Update attempt_8 with hyperparameter tuning using GridSearchCV and using random forest regressor instead of ridge regression.

In [None]:
import pandas as pd
import numpy as np

from sklearn.model_selection import RepeatedKFold, cross_val_score
from sklearn.metrics import make_scorer, mean_squared_error

train_path = "MiNDAT.csv"
test_path = "MiNDAT_UNK.csv"
target_col = "CORRUCYSTIC_DENSITY"
id_col = "LOCAL_IDENTIFIER"
feature_cols = ["jNhEum"]  # exact column names

train_df = pd.read_csv(train_path)
test_df = pd.read_csv(test_path)

X = train_df[feature_cols].apply(pd.to_numeric, errors="coerce")
y = pd.to_numeric(train_df[target_col], errors="coerce")
X_test = test_df[feature_cols].apply(pd.to_numeric, errors="coerce")

row_mask = X.notna().all(axis=1)
X, y = X.loc[row_mask], y.loc[row_mask]

# Remove outliers using a hybrid Z-score (features) + IQR (target) rule
# - Z-score threshold on features: 3.0
# - IQR factor on target: 1.5 (Tukey's rule)
# This typically trims extreme rows that destabilize RMSE.
feat_mean = X.mean()
feat_std = X.std(ddof=0).replace(0, 1.0)  # guard against zero std to avoid inf
z_scores = (X - feat_mean) / feat_std
z_keep = (z_scores.abs() <= 3.0).all(axis=1)

q1, q3 = y.quantile([0.25, 0.75])
iqr = q3 - q1
lower, upper = q1 - 1.5 * iqr, q3 + 1.5 * iqr
y_keep = y.between(lower, upper)

outlier_keep_mask = z_keep & y_keep
removed = len(X) - int(outlier_keep_mask.sum())
if removed > 0:
    print(
        f"[Outlier filter] Removed {removed} rows "
        f"({removed / len(outlier_keep_mask) * 100:.2f}% of cleaned training)."
    )
X, y = X.loc[outlier_keep_mask].copy(), y.loc[outlier_keep_mask].copy()

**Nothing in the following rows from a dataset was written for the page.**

(** * Clone authorization (pkg/clone/auth.go)

    A shallow embedding of the four clone-authorization entry points of
    the CDI project and of the two helpers that submit
    SubjectAccessReviews, followed by the properties the specification
    states about them.

    The evaluator is the Go interface [SubjectAccessReviewsProxy].  A
    function that talks to it is embedded as a finite tree of [Create]
    calls ([proc]); [run] plays such a tree against any implementation of
    the interface and records every review submitted together with the
    answer it got. *)

From Stdlib Require Import Ascii String.
From stdpp Require Import base strings list gmap fin_maps.

Local Open Scope string_scope.

(** ** The fragment of Go's [fmt.Sprintf] the package uses

    The formats of auth.go consist of plain text and [%s] verbs, and the
    operands are strings.  [Sprintf] covers such formats (and [%%]); a
    missing operand and left-over operands print the way package fmt
    prints them.  Other verbs are not modelled. *)

Fixpoint extraOperands (a : list string) : string :=
  match a with
  | [] => ""
  | [x] => "string=" +:+ x
  | x :: a' => "string=" +:+ x +:+ ", " +:+ extraOperands a'
  end.

Fixpoint Sprintf (format : string) (a : list string) : string :=
  match format with
  | EmptyString =>
      match a with
      | [] => ""
      | _ :: _ => "%!(EXTRA " +:+ extraOperands a +:+ ")"
      end
  | String "%"%char (String "s"%char rest) =>
      match a with
      | [] => "%!s(MISSING)" +:+ Sprintf rest []
      | x :: a' => x +:+ Sprintf rest a'
      end
  | String "%"%char (String "%"%char rest) => String "%"%char (Sprintf rest a)
  | String c rest => String c (Sprintf rest a)
  end.

(** ** k8s.io/api/authentication/v1 *)

Module authentication.

(** [ExtraValue] is [[]string], here [list string].  [Extra] is a Go
    map: [None] is the nil map, [Some ∅] an allocated map without
    entries. *)
Record UserInfo : Type := {
  Username : string;
  UID : string;
  Groups : list string;
  Extra : option (gmap string (list string))
}.

End authentication.

(** ** k8s.io/api/authorization/v1

    The fields auth.go writes or reads, and the string fields next to
    them, which keep Go's zero value. *)

Module authorization.

Record ResourceAttributes : Type := {
  Namespace : string;
  Verb : string;
  Group : string;
  Version : string;
  Resource : string;
  Subresource : string;
  Name : string
}.

(** [ResourceAttributes] is a pointer field, [Extra] a map of
    [ExtraValue] (again [[]string]): [None] is nil in both. *)
Record SubjectAccessReviewSpec : Type := {
  ResourceAttributes_ : option ResourceAttributes;
  User : string;
  Groups : list string;
  Extra : option (gmap string (list string));
  UID : string
}.

Record SubjectAccessReviewStatus : Type := {
  Allowed : bool;
  Denied : bool;
  Reason : string;
  EvaluationError : string
}.

Record SubjectAccessReview : Type := {
  Spec : SubjectAccessReviewSpec;
  Status : SubjectAccessReviewStatus
}.

(** The zero value of the status, as in a review built with a composite
    literal that sets [Spec] only. *)
Definition zeroStatus : SubjectAccessReviewStatus :=
  {| Allowed := false; Denied := false; Reason := ""; EvaluationError := "" |}.

(** [sar.Spec.ResourceAttributes = &ra] *)
Definition setResourceAttributes (sar : SubjectAccessReview)
    (ra : ResourceAttributes) : SubjectAccessReview :=
  {| Spec := {| ResourceAttributes_ := Some ra;
                User := User (Spec sar);
                Groups := Groups (Spec sar);
                Extra := Extra (Spec sar);
                UID := UID (Spec sar) |};
     Status := Status sar |}.

End authorization.

(** [len(m)] for a Go map: the nil map has length 0. *)
Definition len {V : Type} (m : option (gmap string V)) : nat :=
  match m with
  | None => 0
  | Some entries => size entries
  end.

(** ** Calls through the proxy

    [error] stands for the values of Go's [error] interface; a nil error
    is [None].  [Create] returns the pair Go returns: a possibly nil
    pointer to the answered review and a possibly nil error. *)

Section Proc.

Context {error : Type}.

Definition reply : Type :=
  (option authorization.SubjectAccessReview * option error)%type.

Inductive proc (R : Type) : Type :=
| Return (r : R)
| Panic
| Call (sar : authorization.SubjectAccessReview) (k : reply → proc R).

Global Arguments Return {R} r.
Global Arguments Panic {R}.
Global Arguments Call {R} sar k.

Fixpoint bind {A B : Type} (m : proc A) (f : A → proc B) : proc B :=
  match m with
  | Return a => f a
  | Panic => Panic
  | Call sar k => Call sar (λ answer, bind (k answer) f)
  end.

(** [client.Create(sar)] as a computation. *)
Definition create (sar : authorization.SubjectAccessReview) : proc reply :=
  Call sar Return.

(** [response.Status] behind the pointer: a nil pointer dereference
    panics. *)
Definition status (response : option authorization.SubjectAccessReview)
    : proc authorization.SubjectAccessReviewStatus :=
  match response with
  | Some review => Return (authorization.Status review)
  | None => Panic
  end.

(** What one iteration of a [for ... range] body does next: fall
    through to the next element, [break], or [return] from the enclosing
    function.  [S] is the state of the variables the loop assigns. *)
Inductive flow (S R : Type) : Type :=
| Next (s : S)
| Break (s : S)
| Exit (r : R).

Global Arguments Next {S R} s.
Global Arguments Break {S R} s.
Global Arguments Exit {S R} r.

(** [for _, x := range xs { body }]: the loop ends with the state of
    its variables ([inl]) or the enclosing function has returned
    ([inr]). *)
Fixpoint range {X S R : Type} (xs : list X) (body : X → S → proc (flow S R))
    (s : S) : proc (S + R) :=
  match xs with
  | [] => Return (inl s)
  | x :: xs' =>
      bind (body x s) (λ f,
        match f with
        | Next s' => range xs' body s'
        | Break s' => Return (inl s')
        | Exit r => Return (inr r)
        end)
  end.

End Proc.

Global Arguments proc : clear implicits.
Global Arguments reply : clear implicits.

Global Instance proc_ret {error : Type} : MRet (proc error) := λ _ r, Return r.
Global Instance proc_bind {error : Type} : MBind (proc error) :=
  λ _ _ f m, bind m f.

(** ** The interface [SubjectAccessReviewsProxy]

    An implementation is an object with state of its own: [Create] takes
    the state the object is in and the review handed to it, and gives the
    state it is left in and what the Go method returns.  The proxy reads
    the review it is handed; it does not write through it.  The interface
    value itself is not nil. *)

Class SubjectAccessReviewsProxy (error C : Type) : Type :=
  Create : C → authorization.SubjectAccessReview → C * reply error.

(** How a call of one of the functions below ends: it returns its
    values, or a run-time panic unwinds it. *)
Inductive outcome (R : Type) : Type :=
| Returns (r : R)
| Panics.

Global Arguments Returns {R} r.
Global Arguments Panics {R}.

(** [run p client] plays [p] against [client].  The third component is
    the exchange with the proxy: the reviews submitted, oldest first,
    each with the reply it got. *)
Fixpoint run {error C R : Type} `{!SubjectAccessReviewsProxy error C}
    (p : proc error R) (client : C)
    : outcome R * C * list (authorization.SubjectAccessReview * reply error) :=
  match p with
  | Return r => (Returns r, client, [])
  | Panic => (Panics, client, [])
  | Call sar k =>
      let served := Create client sar in
      let rest := run (k served.2) served.1 in
      (rest.1.1, rest.1.2, (sar, served.2) :: rest.2)
  end.

(** ** pkg/clone/auth.go *)

Section Clone.

Import authorization.

Context {error : Type}.

(** [cdiv1.SchemeGroupVersion.Group] and
    [cdiv1.DataVolumeCloneSourceSubresource] are constants of the API
    module, which is not part of this package: they are parameters
    here. *)
Variable SchemeGroupVersion_Group : string.
Variable DataVolumeCloneSourceSubresource : string.

(** The three values every function returns: [(bool, string, error)]. *)
Definition result : Type := (bool * string * option error)%type.

Definition getResourceAttributesPvc (namespace name : string)
    : list ResourceAttributes :=
  [ {| Namespace := namespace;
       Verb := "create";
       Group := SchemeGroupVersion_Group;
       Version := "";
       Resource := "datavolumes";
       Subresource := DataVolumeCloneSourceSubresource;
       Name := name |};
    {| Namespace := namespace;
       Verb := "create";
       Group := "";
       Version := "";
       Resource := "pods";
       Subresource := "";
       Name := name |} ].

Definition getExplicitResourceAttributeSnapshot (namespace name : string)
    : ResourceAttributes :=
  {| Namespace := namespace;
     Verb := "create";
     Group := SchemeGroupVersion_Group;
     Version := "";
     Resource := "datavolumes";
     Subresource := DataVolumeCloneSourceSubresource;
     Name := name |}.

Definition getImplicitResourceAttributesSnapshot (namespace name : string)
    : list ResourceAttributes :=
  [ {| Namespace := namespace;
       Verb := "create";
       Group := "";
       Version := "";
       Resource := "pods";
       Subresource := "";
       Name := name |};
    {| Namespace := namespace;
       Verb := "create";
       Group := "";
       Version := "";
       Resource := "pvcs";
       Subresource := "";
       Name := name |} ].

(** The [klog] lines have no effect on what is submitted or returned and
    are left out. *)
Definition sendSubjectAccessReviewsPvc (namespace name : string)
    (sarSpec : SubjectAccessReviewSpec) : proc error result :=
  let allowed := false in
  loop ← range (getResourceAttributesPvc namespace name)
    (λ ra allowed,
       let sar := {| Spec := sarSpec; Status := zeroStatus |} in
       let sar := setResourceAttributes sar ra in
       '(response, err) ← create sar;
       if err is Some _ then mret (Exit (false, "", err)) else
       st ← status response;
       if Allowed st then
         let allowed := true in mret (Break allowed)
       else mret (Next allowed))
    allowed;
  match loop with
  | inr returned => mret returned
  | inl allowed =>
      if negb allowed then
        mret (false,
              Sprintf "User %s has insufficient permissions in clone source namespace %s"
                [User sarSpec; namespace],
              None)
      else mret (true, "", None)
  end.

# Replace NaNs with the same training medians
train_medians = X.median(numeric_only=True).fillna(0.0)
X_test = X_test.fillna(train_medians)
row_mask = X.notna().all(axis=1)
X, y = X.loc[row_mask], y.loc[row_mask]
# Prepare the test set using the same medians
X_test = X_test.fillna(train_medians)
X_test = X_test.fillna(0.0)

from sklearn.ensemble import RandomForestRegressor
from sklearn.model_selection import GridSearchCV


def rmse(y_true, y_pred):
    return np.sqrt(mean_squared_error(y_true, y_pred))

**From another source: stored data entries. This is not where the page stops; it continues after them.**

(** A handler returns, leaving a writer and a server state, or panics,
    leaving the server state its steps so far have made (net/http recovers
    the panic and the process goes on). *)
Inductive outcome :=
| Done (w : ResponseWriter) (s : Server)
| Panic (s : Server).

(** ** The handlers *)

Definition toTodo (t : todoModel) : todo :=
  {| Wire.ID := bson.Hex (Model.ID t)
   ; Wire.Title := Model.Title t
   ; Wire.Completed := Model.Completed t
   ; Wire.CreatedAt := Model.CreatedAt t |}.

Definition fetchTodos (e : Env) (r : Request) (s : Server)
    (w : ResponseWriter) : outcome :=
  match mgo.All (link e) (todos s) with
  | None => Panic s
  | Some (inl err) =>
      Done (rnd.JSON w StatusProcessing
              (M [ ("message"%string, JString (str "Failed to fetch the Todos."))
                 ; ("error"%string, JError err) ])) s
  | Some (inr found) =>
      let todoList := map toTodo found in
      Done (rnd.JSON w StatusOK (M [("data"%string, JTodos todoList)])) s
  end.

(** The [todoModel] literal of [createTodo]; [i] is the object id counter
    after its increment. *)
Definition newTodoModel (e : Env) (s : Server) (i : Z) (t : todo)
  : todoModel :=
  {| Model.ID := bson.NewObjectId (clock e / 1000000000) (machineId s)
                   (processId s) i
   ; Model.Title := Wire.Title t
   ; Model.Completed := Wire.Completed t
   ; Model.CreatedAt := now e |}.

Definition createTodo (e : Env) (r : Request) (s : Server)
    (w : ResponseWriter) : outcome :=
  match Decode r with
  | inl err => Done (rnd.JSON w StatusProcessing (V err)) s
  | inr t =>
      match Wire.Title t with
      | [] =>
          Done (rnd.JSON w StatusBadRequest
                  (M [("message"%string, JString (str "Todo had no title!"))])) s
      | _ :: _ =>
          let i := (objectIdCounter s + 1) mod 2 ^ 32 in
          let s1 := with_counter s i in
          let tm := newTodoModel e s i t in
          match mgo.Insert (link e) tm (todos s1) with
          | None => Panic s1
          | Some (inl _) =>
              Done (rnd.JSON w StatusProcessing
                      (M [("message"%string, JString (str "Failed to save todo."))])) s1
          | Some (inr c) =>
              Done (rnd.JSON w StatusCreated
                      (M [ ("message"%string, JString (str "Todo created successfully!"))
                         ; ("todo_id"%string, JString (bson.Hex (Model.ID tm))) ]))
                   (with_todos s1 c)
          end
      end
  end.
(** * Trading system: screening, sizing, ranking and position tracking

    A shallow embedding of the signal-generation and position-lifecycle
    engine of the repository:

    - [scripts/1_data_collector.py] : [load_watchlist],
      [check_market_regime], [main];
    - [scripts/2_screener.py]  : [load_filters], [layer1_filter],
      [layer2_filter], [layer3_filter], [main];
    - [scripts/3_analyzer.py]  : [calculate_position_size],
      [calculate_charges], [generate_signals], [select_top_trades], [main];
    - [scripts/5_tracker.py]   : [add_new_trades], [update_current_prices],
      [calculate_pnl], [update_days_held], [check_triggers], [main];
    - [scripts/6_reporter.py]  : [load_trade_history], [weekly_metrics],
      [monthly_metrics];
    - [scripts/7_cleanup.py]   : [should_preserve], [clean_directory].

    Modelling conventions.  A pandas DataFrame is a list of row records,
    in index order.  A finite float64 cell is the rational number it
    denotes ([Q]); the non-finite values that the scripts themselves
    can produce by dividing by zero (pandas yields [inf] or [NaN] there
    and raises nothing) are modelled by [xnum].  Calendar dates are day
    numbers.  Files are optional values ([None] when the file is
    absent).

    Arithmetic is read in two ways.  Module [B64] is binary64: each
    operation is the exact result rounded to the nearest double, ties
    to even, with gradual underflow and overflow to infinity.  Layer 3
    of the screener and the screener's [main] are embedded in it
    ([Screener64], [Pipeline64]), because there the rounding decides
    which rows are kept and what is written.  The other modules compute
    in exact rationals; what is proved about them is order, structure
    and inequalities, not the last digit of a computed value. *)

From Stdlib Require Import ZArith QArith Qround Qabs Qpower Lqa Lia.
From Stdlib Require Import List String Bool Permutation Sorted.
Import ListNotations.

Local Open Scope Q_scope.

(* ================================================================== *)
(** ** Numbers as the scripts use them *)
(* ================================================================== *)

Module Num.

(** Strict comparison of rationals as a boolean. *)
Definition Qltb (a b : Q) : bool := negb (Qle_bool b a).

(** Python's [min(a, b)] returns [a] unless [b < a]. *)
Definition py_min (a b : Q) : Q := if Qltb b a then b else a.

(** Python's [max(a, b)] returns [a] unless [b > a]. *)
Definition py_max (a b : Q) : Q := if Qltb a b then b else a.

(** Python's [int(x)] on a float truncates toward zero. *)
Definition py_int (q : Q) : Z := Z.quot (Qnum q) (Zpos (Qden q)).

(** Rounding to the nearest integer, ties to the even neighbour. *)
Definition round_half_even (q : Q) : Z :=
  let f := Qfloor q in
  match Qcompare (q - inject_Z f) (1 # 2) with
  | Lt => f
  | Gt => (f + 1)%Z
  | Eq => if Z.even f then f else (f + 1)%Z
  end.

(** [round(x, 2)]. *)
Definition round2 (q : Q) : Q := inject_Z (round_half_even (q * 100)) / 100.

(** A float64 value: finite, or one of the three special values. *)
Inductive xnum : Type :=
| Fin (q : Q)
| PInf
| NInf
| NaN.

Definition Qsign (q : Q) : comparison := Qcompare q 0.
(** The sum of the adjusted estimates of the members of a group. *)
Fixpoint group_estimate (zoom_bytes : gmap Z Z) (overhead_factor : float)
    (g : list Z) : result Z :=
  match g with
  | [] => Ok 0
  | z :: g' =>
      est ← adjusted_estimate zoom_bytes overhead_factor z;
      rest ← group_estimate zoom_bytes overhead_factor g';
      mret (est + rest)
  end.

Definition overhead_1_25 : float := float_of_dyadic 5 2.

Definition scenario_bytes : gmap Z Z :=
  <[0 := 1000]> (<[1 := 2000]> (<[2 := 50000000]> (<[3 := 200]> ∅))).


(** ** SQLite: archives and the statements the program executes *)

Module Sqlite.

Definition blob : Type := list Byte.byte.

(** A row of [tiles (zoom_level, tile_column, tile_row, tile_data)]: the
    three INTEGER columns hold integers, [tile_data] a blob or SQL NULL
    ([None]). *)
Record tiles_row : Type := TilesRow {
  zoom_level : Z;
  tile_column : Z;
  tile_row : Z;
  tile_data : option blob
}.

(** A row of [map (zoom_level, tile_column, tile_row, tile_id)]. *)
Record map_row : Type := MapRow {
  map_zoom_level : Z;
  map_tile_column : Z;
  map_tile_row : Z;
  map_tile_id : string
}.

(** A row of [images (tile_id, tile_data)]. *)
Record images_row : Type := ImagesRow {
  images_tile_id : string;
  images_tile_data : option blob
}.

rmse_scorer = make_scorer(rmse, greater_is_better=False)

rf = RandomForestRegressor(
    n_estimators=100,
    max_depth=None,
    min_samples_split=1,
    min_samples_leaf=1,
    max_features="sqrt",
    n_jobs=-1,
    random_state=42,
)

rkf = RepeatedKFold(n_splits=2, n_repeats=1, random_state=42)

param_grid = {
    "n_estimators": [100, 300],
    "max_depth": [None, 2, 4],
    "min_samples_split": [2, 4],
    "min_samples_leaf": [1, 2],
    "max_features": ["sqrt", 0.75],
}

grid = GridSearchCV(
    estimator=rf,
    param_grid=param_grid,
    scoring=rmse_scorer,
    cv=rkf,
    n_jobs=-1,
    refit=True,
    verbose=0,
)

grid.fit(X, y)
best_rf = grid.best_estimator_
best_rmse = -grid.best_score_
print(f"[rf] best params: {grid.best_params_}")
print(f"[rf] CV RMSE: mean={best_rmse:.4f}")

# Also print CV R²
r2_scores = cross_val_score(best_rf, X, y, scoring="r2", cv=rkf, n_jobs=-1)
print(f"[rf] CV R²: mean={np.mean(r2_scores):.4f}, std={np.std(r2_scores):.4f}")

# Fit on full data and predict test
best_rf.fit(X, y)
preds = best_rf.predict(X_test)

submission = pd.DataFrame({id_col: test_df[id_col].values, target_col: preds})[
    [id_col, target_col]
]

out_file = "corrucystic_density_predictions16.csv"
submission.to_csv(out_file, index=False)
print(f"Wrote submission file: {out_file}")